Return exactly the listing's lines, from its first line to the line holding "- rewrite length_replicate. lia.", ends included.

Segment Open

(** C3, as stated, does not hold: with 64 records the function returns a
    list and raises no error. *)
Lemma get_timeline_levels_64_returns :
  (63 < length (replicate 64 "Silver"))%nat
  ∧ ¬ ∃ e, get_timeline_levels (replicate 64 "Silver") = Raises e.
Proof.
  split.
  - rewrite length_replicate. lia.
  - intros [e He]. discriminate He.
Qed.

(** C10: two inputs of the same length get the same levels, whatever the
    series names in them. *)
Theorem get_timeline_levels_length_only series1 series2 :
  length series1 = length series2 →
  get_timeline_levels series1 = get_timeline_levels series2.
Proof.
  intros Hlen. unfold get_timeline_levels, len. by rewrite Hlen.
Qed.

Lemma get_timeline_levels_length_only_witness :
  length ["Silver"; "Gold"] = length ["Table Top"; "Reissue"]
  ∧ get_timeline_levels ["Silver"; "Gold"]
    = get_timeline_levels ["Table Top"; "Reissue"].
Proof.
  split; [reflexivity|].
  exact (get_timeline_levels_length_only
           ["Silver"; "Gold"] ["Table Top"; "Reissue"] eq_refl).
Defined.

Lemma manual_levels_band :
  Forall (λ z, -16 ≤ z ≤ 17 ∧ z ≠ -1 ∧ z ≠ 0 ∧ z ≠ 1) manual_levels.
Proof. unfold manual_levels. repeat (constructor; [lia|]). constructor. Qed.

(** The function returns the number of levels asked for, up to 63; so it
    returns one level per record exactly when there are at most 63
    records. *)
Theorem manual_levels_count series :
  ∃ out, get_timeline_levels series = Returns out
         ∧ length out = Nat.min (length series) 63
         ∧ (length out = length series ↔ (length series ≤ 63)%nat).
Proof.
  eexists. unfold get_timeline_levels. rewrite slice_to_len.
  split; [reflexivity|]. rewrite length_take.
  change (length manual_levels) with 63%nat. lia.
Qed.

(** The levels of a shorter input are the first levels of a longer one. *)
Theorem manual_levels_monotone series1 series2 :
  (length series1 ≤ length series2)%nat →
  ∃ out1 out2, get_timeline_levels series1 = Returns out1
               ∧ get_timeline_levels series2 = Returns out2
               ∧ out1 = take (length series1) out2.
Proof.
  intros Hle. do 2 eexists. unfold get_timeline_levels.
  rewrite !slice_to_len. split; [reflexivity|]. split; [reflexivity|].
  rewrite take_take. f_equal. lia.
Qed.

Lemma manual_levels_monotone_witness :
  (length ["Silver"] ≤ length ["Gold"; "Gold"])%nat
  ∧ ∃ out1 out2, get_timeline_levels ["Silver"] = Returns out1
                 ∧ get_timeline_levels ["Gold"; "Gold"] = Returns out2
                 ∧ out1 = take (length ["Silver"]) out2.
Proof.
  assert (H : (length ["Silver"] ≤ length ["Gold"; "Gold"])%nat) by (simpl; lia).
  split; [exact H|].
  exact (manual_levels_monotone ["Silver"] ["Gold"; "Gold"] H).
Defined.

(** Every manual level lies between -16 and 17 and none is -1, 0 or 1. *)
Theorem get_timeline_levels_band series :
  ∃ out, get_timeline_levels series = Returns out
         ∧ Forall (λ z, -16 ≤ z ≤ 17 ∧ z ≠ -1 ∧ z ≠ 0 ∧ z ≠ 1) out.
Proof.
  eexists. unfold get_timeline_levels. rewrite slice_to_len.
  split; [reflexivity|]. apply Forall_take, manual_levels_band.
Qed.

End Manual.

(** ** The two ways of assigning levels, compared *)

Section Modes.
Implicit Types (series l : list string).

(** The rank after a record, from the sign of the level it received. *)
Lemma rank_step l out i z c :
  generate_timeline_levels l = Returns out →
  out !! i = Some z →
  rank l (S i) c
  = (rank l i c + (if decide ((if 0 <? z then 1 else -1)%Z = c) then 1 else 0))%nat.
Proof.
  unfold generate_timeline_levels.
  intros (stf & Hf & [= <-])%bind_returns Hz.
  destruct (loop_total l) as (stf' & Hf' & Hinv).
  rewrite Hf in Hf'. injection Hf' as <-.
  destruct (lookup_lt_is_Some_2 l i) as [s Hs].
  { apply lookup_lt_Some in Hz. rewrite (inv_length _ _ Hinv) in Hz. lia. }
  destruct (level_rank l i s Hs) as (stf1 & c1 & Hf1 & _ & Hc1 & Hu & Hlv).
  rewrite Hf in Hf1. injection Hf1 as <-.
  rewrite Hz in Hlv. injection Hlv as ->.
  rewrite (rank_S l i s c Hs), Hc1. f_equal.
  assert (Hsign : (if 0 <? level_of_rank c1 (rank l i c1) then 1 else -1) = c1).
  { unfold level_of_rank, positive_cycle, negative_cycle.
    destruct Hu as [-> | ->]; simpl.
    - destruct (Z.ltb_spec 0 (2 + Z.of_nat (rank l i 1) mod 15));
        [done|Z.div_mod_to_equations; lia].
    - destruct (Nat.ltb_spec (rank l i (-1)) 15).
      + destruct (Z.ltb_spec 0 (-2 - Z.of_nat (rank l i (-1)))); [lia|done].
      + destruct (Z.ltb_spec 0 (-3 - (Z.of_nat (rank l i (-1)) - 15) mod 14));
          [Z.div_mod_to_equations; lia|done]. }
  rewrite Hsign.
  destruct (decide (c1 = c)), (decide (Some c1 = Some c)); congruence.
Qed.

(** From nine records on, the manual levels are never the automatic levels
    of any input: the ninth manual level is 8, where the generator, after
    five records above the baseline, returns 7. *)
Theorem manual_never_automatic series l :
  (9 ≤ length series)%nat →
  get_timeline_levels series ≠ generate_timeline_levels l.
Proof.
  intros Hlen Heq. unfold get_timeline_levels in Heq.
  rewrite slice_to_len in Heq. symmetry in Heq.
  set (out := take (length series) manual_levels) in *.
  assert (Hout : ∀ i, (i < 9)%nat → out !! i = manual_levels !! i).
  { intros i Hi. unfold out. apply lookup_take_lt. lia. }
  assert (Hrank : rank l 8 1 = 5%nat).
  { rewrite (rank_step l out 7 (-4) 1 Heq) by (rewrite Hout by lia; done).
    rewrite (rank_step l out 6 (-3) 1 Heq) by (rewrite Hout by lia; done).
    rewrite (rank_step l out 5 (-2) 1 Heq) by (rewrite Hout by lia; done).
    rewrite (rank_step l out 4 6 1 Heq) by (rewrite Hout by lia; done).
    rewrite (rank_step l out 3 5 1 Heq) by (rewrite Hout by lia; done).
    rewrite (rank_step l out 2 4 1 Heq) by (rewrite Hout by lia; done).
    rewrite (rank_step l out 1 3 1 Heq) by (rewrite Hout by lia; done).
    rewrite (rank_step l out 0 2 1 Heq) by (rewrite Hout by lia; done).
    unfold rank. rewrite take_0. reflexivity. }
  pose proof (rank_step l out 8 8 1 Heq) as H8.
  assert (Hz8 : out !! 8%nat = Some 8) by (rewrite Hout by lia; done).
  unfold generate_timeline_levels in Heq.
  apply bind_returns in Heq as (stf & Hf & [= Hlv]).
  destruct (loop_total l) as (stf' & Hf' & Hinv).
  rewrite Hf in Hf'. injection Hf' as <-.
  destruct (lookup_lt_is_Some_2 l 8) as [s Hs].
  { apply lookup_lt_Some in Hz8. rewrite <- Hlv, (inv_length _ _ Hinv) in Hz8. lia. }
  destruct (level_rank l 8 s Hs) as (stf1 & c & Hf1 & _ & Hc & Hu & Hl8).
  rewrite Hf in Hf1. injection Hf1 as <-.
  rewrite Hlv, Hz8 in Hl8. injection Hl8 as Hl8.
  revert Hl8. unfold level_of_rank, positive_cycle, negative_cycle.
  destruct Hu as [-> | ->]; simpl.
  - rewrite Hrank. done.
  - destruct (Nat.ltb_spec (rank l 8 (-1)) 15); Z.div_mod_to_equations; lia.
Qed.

Segment Closed

REPLY TO THE TASK
(** C3, as stated, does not hold: with 64 records the function returns a
    list and raises no error. *)
Lemma get_timeline_levels_64_returns :
  (63 < length (replicate 64 "Silver"))%nat
  ∧ ¬ ∃ e, get_timeline_levels (replicate 64 "Silver") = Raises e.
Proof.
  split.
  - rewrite length_replicate. lia.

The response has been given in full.